Local knowledge is key to understanding and treating common infections like Helicobacter Pylori (HP), says Dr Shiraaz Gabriel.
At Groote Schuur Hospital’s gastroenterology unit a significant part of a doctor’s day is treating patients for dyspepsia, or more specifically HP-related disease. Helicobacter Pylori infects more than half the world’s population. Though it shows up more commonly as heartburn, it can have deadly consequences. HP was classified in 1994 as a group 1 carcinogen by the International Agency for Research on Cancer. In the 1990s treatment showed remarkable success rates but in recent years those successes have plunged from 90% to around 60%. At Groote Schuur
Hospital that figure has been cited as low as 36%. Eradication rates are falling worldwide and there is the presumption that drug resistance plays a role though there is no local data to back this up. And that’s where Dr Shiraaz Gabriel comes in. His research is focusing on establishing local resistance patterns for HP in previously untreated patients and those who have received standard first line therapy and to use this information to optimise eradication rates with first line microbials. “We know from a study in PE that antibiotic resistance in HP treatment was about
95% but it is essential to gather local knowledge in order to understand our own patterns of eradication” says Dr Gabriel. He hopes that his research could lead to an informed change in the treatment policy of HP. This will, of course, improve patient care at Groote Schuur and in surrounding hospitals and clinics. Dr Gabriel’s Discovery Foundation Academic Fellowship Award will finance HP culture and drug susceptibility testing and the data will facilitate completion of his MMed. “Dr Gabriel is passionate about research and imparting the clinical and research skills he will learn at Groote Schuur to other doctors. As a relatively senior doctor he will assist in the training of junior doctors, medical students and nurses,” says Dr Sabelo Hlatshwayo of the hospital’s gastrointestinal clinic.

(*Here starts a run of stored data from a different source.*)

(** The loop body run over a list of visits. *)
Fixpoint forProcessed (claimed : list TClaimedIncentive.t)
    (visits : list (TAddress * TIncentives.t)) (acc : Acc) : Result Acc :=
  match visits with
  | [] => Ok acc
  | (protocol, incentive) :: rest =>
      let* acc' := processIncentive claimed protocol acc incentive in
      forProcessed claimed rest acc'
  end.

(** The effect that derives the claimable incentives. *)
Definition claimEffect : Outcome :=
  if raw (totalVotes deps) =? 0 then Returned
  else
    match claimedIncentives deps with
    | None => Returned
    | Some claimed =>
        match forWinners claimed (TVoteData.winners (voteData deps)) ([], JsNumber.of_Z 0) with
        | Ok (claimData, total) => Updated claimData total
        | RangeError => Thrown
        end
    end.

End Aggregation.

End Externals.

(** The same dependencies with another list of winners. *)
Definition withWinners (winners : list TAddress) (deps : Deps) : Deps :=
  mkDeps (totalVotes deps) (claimedIncentives deps)
    (TVoteData.mk winners (TVoteData.votesUsed (voteData deps)))
    (protocols deps) (address deps).

(** The claimable value as the design text words it: integer arithmetic
    on raw units, [valueUnits * votesUsed.raw / totalVotes.raw]. *)
Definition claimableValue_fixedPoint (deps : Deps) (valueUnits : Z) : Z :=
  Z.quot (valueUnits * raw (TVoteData.votesUsed (voteData deps))) (raw (totalVotes deps)).

(** [totalToClaim] of [Claim]: the sum of every claimable value. *)
Definition totalToClaim (claimableIncentive : list TClaimDetails.t) : JsNumber.number :=
  fold_left (fun total incentive => JsNumber.add total (TClaimDetails.value incentive))
    claimableIncentive (JsNumber.of_Z 0).

(** *** The claimable list as React holds it

    The state cell holds an array of references to record objects;
    [onUpdateIncentive] copies the array, not the objects, and writes the
    flag through the copied reference. *)

Definition Ref : Type := nat.

Record Store : Type := mkStore {
  heap : gmap Ref TClaimDetails.t;
  refs : list Ref
}.

(** The records the array shows, in order. *)
Definition records (st : Store) : list (option TClaimDetails.t) :=
  (fun r => heap st !! r) <$> refs st.

(** [set_claimableIncentive(claimData)] for a freshly built [claimData]:
    every pushed record is an object of its own. *)
Definition storeOf (claimData : list TClaimDetails.t) : Store :=
  mkStore (map_seq 0%nat claimData) (seq 0%nat (length claimData)).

(** [item.id === id], read through the reference. *)
Definition refHasId (h : gmap Ref TClaimDetails.t) (id : string) (r : Ref) : bool :=
  match h !! r with
  | Some item => String.eqb (TClaimDetails.id item) id
  | None => false
  end.

(** [findIndex] returns a position of the array it searched, so the slot
    read next is always there; the last branch is never taken. *)
Definition onUpdateIncentive (id : string) (isSelected : bool) (st : Store) : Store :=
  let newClaimableIncentive := refs st in
  match JsArray.findIndex (refHasId (heap st) id) newClaimableIncentive with
  | None => st
  | Some index =>
      match newClaimableIncentive !! index with
      | Some r =>
          mkStore (alter (TClaimDetails.set_isSelected isSelected) r (heap st))
                  newClaimableIncentive
      | None => st
      end
  end.

(** The same update on a list of record values, with no sharing. *)
Fixpoint updateFirst (id : string) (isSelected : bool) (l : list TClaimDetails.t)
    : list TClaimDetails.t :=
  match l with
  | [] => []
  | item :: rest =>
      if String.eqb (TClaimDetails.id item) id
      then TClaimDetails.set_isSelected isSelected item :: rest
      else item :: updateFirst id isSelected rest
  end.

End ClaimView.

(** ** The [ClaimConfirmationModal] component *)

Module ClaimConfirmationModal.

Definition hasSelected (claimableIncentive : list TClaimDetails.t) : bool :=
  List.existsb TClaimDetails.isSelected claimableIncentive.

(** [totalToClaim] of the modal: the sum of the selected values. *)
Definition totalToClaim (claimableIncentive : list TClaimDetails.t) : JsNumber.number :=
  fold_left (fun total incentive => JsNumber.add total (TClaimDetails.value incentive))
    (List.filter TClaimDetails.isSelected claimableIncentive) (JsNumber.of_Z 0).

(** The [multicallData] argument [onClaim] builds. *)
Definition multicallData (claimableIncentive : list TClaimDetails.t) : list TMulticall.t :=
  List.map TClaimDetails.multicall
    (List.filter TClaimDetails.isSelected claimableIncentive).

(** The arguments [onClaim] passes to the [multicall] action. *)
Record MulticallArgs : Type := mkMulticallArgs {
  contractAddress : TAddress;
  batch : list TMulticall.t
}.

Definition onClaim (toAddress : option string -> TAddress) (BOOTSTRAP_ADDRESS : option string)
    (claimableIncentive : list TClaimDetails.t) : MulticallArgs :=
  mkMulticallArgs (toAddress BOOTSTRAP_ADDRESS) (multicallData claimableIncentive).

(** The batch as the interface describes it: walk the claimable list in
    order and keep the call of each selected incentive. *)
Fixpoint selectedCalls (claimableIncentive : list TClaimDetails.t) : list TMulticall.t :=
  match claimableIncentive with
  | [] => []
  | incentive :: rest =>
      if TClaimDetails.isSelected incentive
      then TClaimDetails.multicall incentive :: selectedCalls rest
      else selectedCalls rest
  end.

End ClaimConfirmationModal.

(** ** The [YETH] component: the tab shown on mount

    Strings are sequences of 8-bit characters; [router.asPath] is a URL
    path and query, and [toLowerCase] acts on the letters [A]..[Z]: it is
    the JavaScript function on strings of ASCII characters, and the
    statements about it keep to those. *)

Module YETH.

Record Tab : Type := mkTab {
  value : Z;
  label : string;
  slug : string
}.

Definition tabs : list Tab :=
  [ mkTab 0 "Deposit" "deposit";
    mkTab 1 "Withdraw" "withdraw";
    mkTab 2 "Stake/Unstake" "stake-unstake";
    mkTab 3 "Swap" "swap" ].

(** [tabs[0]], the initial value of the [currentTab] state. *)
Definition defaultTab : Tab := mkTab 0 "Deposit" "deposit".

(** [s.split(sep)] for a one-character separator: the pieces between
    the occurrences of [sep], one more than there are occurrences. *)
Fixpoint split (sep : ascii) (s : string) : list string :=
  match s with
  | EmptyString => [EmptyString]
  | String c rest =>
      if Ascii.eqb c sep then EmptyString :: split sep rest
      else
        match split sep rest with
        | piece :: pieces => String c piece :: pieces
        | [] => [String c EmptyString]
        end
  end.

Definition lowerChar (c : ascii) : ascii :=
  let n := nat_of_ascii c in
  if ((65 <=? n) && (n <=? 90))%nat then ascii_of_nat (n + 32) else c.

Fixpoint toLowerCase (s : string) : string :=
  match s with
  | EmptyString => EmptyString
  | String c rest => String (lowerChar c) (toLowerCase rest)
  end.

(** [tabs.findIndex(tab => tab.slug === tabLabel)]; [None] stands for [-1]. *)
Definition findTab (tabLabel : string) : option nat :=
  JsArray.findIndex (fun tab => String.eqb (slug tab) tabLabel) tabs.

(** [action.split('=')[1] ?? ''] *)
Definition actionTypeOf (action : string) : string :=
  match split "=" action !! 1%nat with
  | Some piece => piece
  | None => EmptyString
  end.

(** The mount effect, as a function from the path and the current tab to
    the tab held afterwards.  When the path has no ['?'] the [action] is
    the object [{}], which has no [split], and nothing happens; an empty
    [actionType] is falsy. *)
Definition mountEffect (asPath : string) (currentTab : Tab) : Tab :=
  match split "?" asPath !! 1%nat with
  | None => currentTab
  | Some action =>
      let actionType := actionTypeOf action in
      if String.eqb actionType EmptyString then currentTab
      else
        let tabLabel := toLowerCase actionType in
        match findTab tabLabel with
        | None => currentTab
        | Some tabValue =>
            match tabs !! tabValue with
            | Some tab => tab
            | None => currentTab
            end
        end
  end.

(** The tab displayed once the component has mounted. *)
Definition initialTab (asPath : string) : Tab := mountEffect asPath defaultTab.

(** The text the effect looks up among the slugs, when there is one. *)
Definition queryValue (asPath : string) : option string :=
  match split "?" asPath !! 1%nat with
  | None => None
  | Some action =>
      let actionType := actionTypeOf action in
      if String.eqb actionType EmptyString then None else Some actionType
  end.

End YETH.

(** ** More of the [Claim] component *)

Module ClaimOrder.
Import ClaimView.

(** The same dependencies with another claimed list, and with the votes
    of another voter. *)
Definition withClaimed (claimed : list TClaimedIncentive.t) (deps : Deps) : Deps :=
  mkDeps (totalVotes deps) (Some claimed) (voteData deps) (protocols deps) (address deps).

Definition withVotesUsed (votesUsed : TNormalizedBN) (deps : Deps) : Deps :=
  mkDeps (totalVotes deps) (claimedIncentives deps)
    (TVoteData.mk (TVoteData.winners (voteData deps)) votesUsed)
    (protocols deps) (address deps).

(** The dependencies with the total the [totalVotes] memo computes. *)
Definition withTotalVotes (totalVotes : TNormalizedBN) (deps : Deps) : Deps :=
  mkDeps totalVotes (claimedIncentives deps) (voteData deps) (protocols deps) (address deps).

Section Order.

Variable toAddress : option string -> TAddress.
Variable deps : Deps.

(** The visits whose id is not in the claimed list. *)
Definition unclaimed (claimed : list TClaimedIncentive.t)
    (visits : list (TAddress * TIncentives.t)) : list (TAddress * TIncentives.t) :=
  List.filter (fun visit => negb (isClaimed (idOf toAddress deps (fst visit) (snd visit)) claimed))
    visits.

(** The first visit of each id not yet in [seen], in order. *)
Fixpoint keepFirst (seen : list string) (visits : list (TAddress * TIncentives.t))
    : list (TAddress * TIncentives.t) :=
  match visits with
  | [] => []
  | visit :: rest =>
      let id := idOf toAddress deps (fst visit) (snd visit) in
      if bool_decide (id ∈ seen) then keepFirst seen rest
      else visit :: keepFirst (seen ++ [id]) rest
  end.

End Order.

(** The record of a visit. *)
Definition recordOfVisit (toAddress : option string -> TAddress)
    (toNormalizedBN : Z -> option Z -> TNormalizedBN)
    (encodeFunctionData : string -> list TAddress -> Hex)
    (BOOTSTRAP_ADDRESS : option string)
    (deps : Deps) (visit : TAddress * TIncentives.t) : TClaimDetails.t :=
  ClaimView.recordOf toAddress toNormalizedBN encodeFunctionData BOOTSTRAP_ADDRESS deps
    (fst visit) (snd visit).

(** The sum of a list of bigints. *)
Definition sumZ (l : list Z) : Z := fold_right Z.add 0 l.

End ClaimOrder.

(** ** More of the [ClaimConfirmationModal] component *)

Module ClaimGrouping.

(** The members every object inherits from [Object.prototype]: a lookup
    of one of these names on the fresh [result] object finds the
    inherited member. *)
Definition objectPrototypeKeys : list string :=
  [ "constructor"; "__defineGetter__"; "__defineSetter__"; "hasOwnProperty";
    "__lookupGetter__"; "__lookupSetter__"; "isPrototypeOf"; "propertyIsEnumerable";
    "toString"; "valueOf"; "__proto__"; "toLocaleString" ].

Definition inherited (key : string) : bool := bool_decide (key ∈ objectPrototypeKeys).

(** A computation that completes or throws a [TypeError]. *)
Inductive Try (A : Type) : Type :=
| Done (a : A)
| TypeError.
Arguments Done {A} a.
Arguments TypeError {A}.

(** The body of the [forEach]: an own entry gets the incentive pushed; a
    missing one is created first; an inherited member is truthy, is not
    replaced, and has no [push]. *)
Definition addToGroup (result : gmap string (list TClaimDetails.t))
    (incentive : TClaimDetails.t) : Try (gmap string (list TClaimDetails.t)) :=
  let protocol := TClaimDetails.protocolName incentive in
  match result !! protocol with
  | Some group => Done (<[protocol := group ++ [incentive]]> result)
  | None =>
      if inherited protocol then TypeError
      else Done (<[protocol := [incentive]]> result)
  end.

Fixpoint groupFrom (result : gmap string (list TClaimDetails.t))
    (claimableIncentive : list TClaimDetails.t)
    : Try (gmap string (list TClaimDetails.t)) :=
  match claimableIncentive with
  | [] => Done result
  | incentive :: rest =>
      match addToGroup result incentive with
      | Done result' => groupFrom result' rest
      | TypeError => TypeError
      end
  end.

Definition claimableIncentiveByProtocol (claimableIncentive : list TClaimDetails.t)
    : Try (gmap string (list TClaimDetails.t)) :=
  groupFrom ∅ claimableIncentive.

(** The incentives of one protocol, in the order of the list. *)
Definition ofProtocol (protocol : string) (claimableIncentive : list TClaimDetails.t)
    : list TClaimDetails.t :=
  List.filter (fun incentive => String.eqb (TClaimDetails.protocolName incentive) protocol)
    claimableIncentive.

(** What a lookup of [protocol] finds once [seen] has been grouped. *)
Definition groupOf (protocol : string) (seen : list TClaimDetails.t)
    : option (list TClaimDetails.t) :=
  match ofProtocol protocol seen with
  | [] => None
  | group => Some group
  end.

End ClaimGrouping.

(** ** More of the [YETH] component *)

Module YETHView.
Import YETH.

(** Whether the character occurs in the string. *)
Fixpoint contains (c : ascii) (s : string) : bool :=
  match s with
  | EmptyString => false
  | String c' rest => Ascii.eqb c' c || contains c rest
  end.

(** The pieces put back together, [pieces.join(sep)]. *)
Definition join (sep : ascii) (pieces : list string) : string :=
  String.concat (String sep EmptyString) pieces.

Inductive View : Type := ViewDeposit | ViewWithdraw | ViewStake | ViewSwap.

Definition renderTab (currentTab : Tab) : View :=
  match value currentTab with
  | 0 => ViewDeposit
  | 1 => ViewWithdraw
  | 2 => ViewStake
  | 3 => ViewSwap
  | _ => ViewDeposit
  end.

“Dr Gabriel is keen to increase the research output of the division of gastroenterology at Groote Schuur and this is a highly worthwhile project which will provide solid rationale for local management of this common infection in our local population. “It should also contribute much needed further information to base national recommendation,” says Professor Sandie Thomson, head of the gastrointestinal clinic.